Le sculture in zucchero prodotte per il banchetto del 5 ottobre e ricordate dal Buonarotti, alcune di dimensioni considerevoli (quella che raffigura Enrico IV a cavallo era alta due braccia, cioè 115 centimetri e “Divinità”, alle ‘Cacce’ e a temi venatori e pastorali suscitarono l’ammirazione della regina e degli ospiti, qualificandosi come espressione raffinata della genialità degli artefici fiorentini in un’occasione come questa, d’importanza politico-diplomatica senza precedenti per Casa Medici.

Prendendo dunque le mosse da queste nozze e da queste feste, l’esposizione cerca di rievocare il banchetto con una suggestiva ricostruzione sia della ‘mensa regia’, sia della ‘credenza del giglio’ e del suo arredo. Fulcro della rievocazione storica è la riproduzione d’alcune di quelle figure in zucchero, oggi dovute alla sapiente manualità della Fonderia a Strada in Chianti che hanno seguito rigorosamente le tecniche di fusione tradizionali, parimente, le fantastiche ‘piegature’ di tovaglioli realizzate dal maestro Joan Sullas si offrono come documento e trasmissione di un’arte che vide a Firenze, con questo celebre banchetto, il suo apogeo.

Sono pure presenti in mostra le effigi dei principali protagonisti – la neo-regina Maria ed Enrico IV – così come quelle dei tanti ‘comprimari’ che dettero vita alla cerimonia e ai loro apparati. Tra questi, Michelangelo Buonarotti il Giovane che ne redasse la puntuale cronaca; gli artisti che prestarono la loro opera nel produrre oggetti o nel dirigerne la realizzazione (Gianbologna, Ligozzi, Cigoli, Buontalenti); i musicisti e i letterati – presenti con i libretti e gli spartiti degli spettacoli – che allietarono sia il banchetto della sera del 5 ottobre, sia la recita dell’Euridice rappresentata il giorno successivo a Pitti. Il 7 ottobre, si corse un palio sulla piazza del Prato (del quale resta memoria in una stupenda incisione della serie dei Capricci di Callot), mentre l’8 ottobre Maria e il suo seguito, dopo un opulento banchetto nella ‘Sala delle Statue’ a Pitti, furono omaggiati di uno spettacolo organizzato nel suo ‘casino’ in Valfonda da Riccardo Riccardi, del quale siamo a conoscenza da alcuni affreschi posti nelle lunette di una sala al piano terreno dell’edificio.

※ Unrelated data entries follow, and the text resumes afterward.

Lemma round_returns b q j s h z :
  row_ok b q -> s2Start c = 0 -> in_row b q j s -> Run s h z -> 0 <= j ->
  row_blocks core c b q < 2 ^ 32 -> j < 2 ^ 32 -> Z.of_nat (length h) < 2 ^ 32 - 2 ->
  returns (round j s) (fun s' => in_row b q (j + 1) s' /\ exists o, Run s' (o :: h) z /\
    if j <? row_blocks core c b q then exists i, o = Some i /\ view c i = task core c b q j
    else o = None).
Proof.
  intros Hrow Hs2 [Ec HB HR HO] [RR RG RT RZ] Hj Hn Hj2 Hh. unfold round. rewrite Ec, Hs2.
  eapply returns_bind_mono.
  { apply (PreloadPipeline_returns core s 0 j _ _ (fun info s' =>
      offsets_ready b q s' /\ isValid info = (j <? row_blocks core c b q) /\
      (j < row_blocks core c b q -> view c info = task core c b q j)) RR).
    - lia.
    - rewrite Ec. apply (co_nbuf _ _ _ HC).
    - intros x. rewrite u32_id by lia. by apply CalcParams_returns. }
  intros s2 (info & s' & ring & (Hof & Hv & Hview) & HF & -> & HRing). apply returns_ok.
  destruct HF as [F1 F2 F3 F4 F5 [v F6]]. split.
  - split; cbn.
    + by rewrite F1.
    + rewrite F6. by apply batch_ready_bn2.
    + rewrite F6. by apply round_ready_bn2.
    + right. destruct Hof. by split.
  - exists (held info). split.
    + destruct (all_computed _ (stages_computed (held info) (top h) (top (tail h)))) as [A1 A2].
      rewrite Ec in *. split.
      * cbn in HRing |- *. rewrite u32_id by lia. rewrite F3. exact HRing.
      * cbn. rewrite F3, RG, u32_id by lia. lia.
      * cbn -[computed]. by rewrite F5, computed_app, A1, RT.
      * cbn -[zeroed]. by rewrite F5, zeroed_app, A2, RZ, app_nil_r.
    + unfold held. rewrite Hv. destruct (Z.ltb_spec j (row_blocks core c b q)) as [Hlt|]; [|done].
      exists info. auto.
Qed.

(** Rounds [0 .. j) of a row of [n] blocks: its tasks, then empty rounds. *)
Definition rounds_of (l : list RunInfo) (extra : nat) (h : list (option RunInfo)) : list (option RunInfo) :=
  replicate extra None ++ rev (Some <$> l) ++ h.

La sera del 9 ottobre fu poi la volta della rappresentazione, nel Teatro Mediceo, del Rapimento di Cefalo su testo di Gabbriello Chiabrera, musiche di Giulio Caccini e altri, scene e apparati di Bernardo Buontalenti coadiuvato da Alessandro Pieroni. – che segnò la fine degli eventi legati al matrimonio regale, conclusosi “con tanto universal diletto e contentamento”.

Il 13 ottobre Maria, “non senza tenerezza comune di questa patria svisceratissima in verso di lei”, lasciò Firenze alla volta di Livorno accompagnata dal granduca e dai principi Medici, salutata dal popolo al suo passare. Arrivata a Pisa, vi rimase per tutta la giornata del 14 recandosi nella chiesetta di Santo Stefano dei Cavalieri e raggiungendo nel pomeriggio il porto labronico. Il giorno successivo, la neo-regina si recò al santuario di Montenero a chieder la grazia d’un tranquillo viaggio per mare e il 16 salpò alla volta di Marsiglia, con numerosissimo seguito (circa milletrecento persone), salutata dai famigliari, prendendo posto su una galera dell’ordine stefaniano

“per tanta vaghezza per meraviglioso, e ricchissimo lavoro composta” – secondo Buonarotti, non inferiore, in ricchezza e comodità, a quella che solcando il fiume Cidno trasportava la Regina d’Egitto – messale a disposizione da Ferdinando I, estremo omaggio della terra toscana a questa principessa medicea salita al trono di Francia.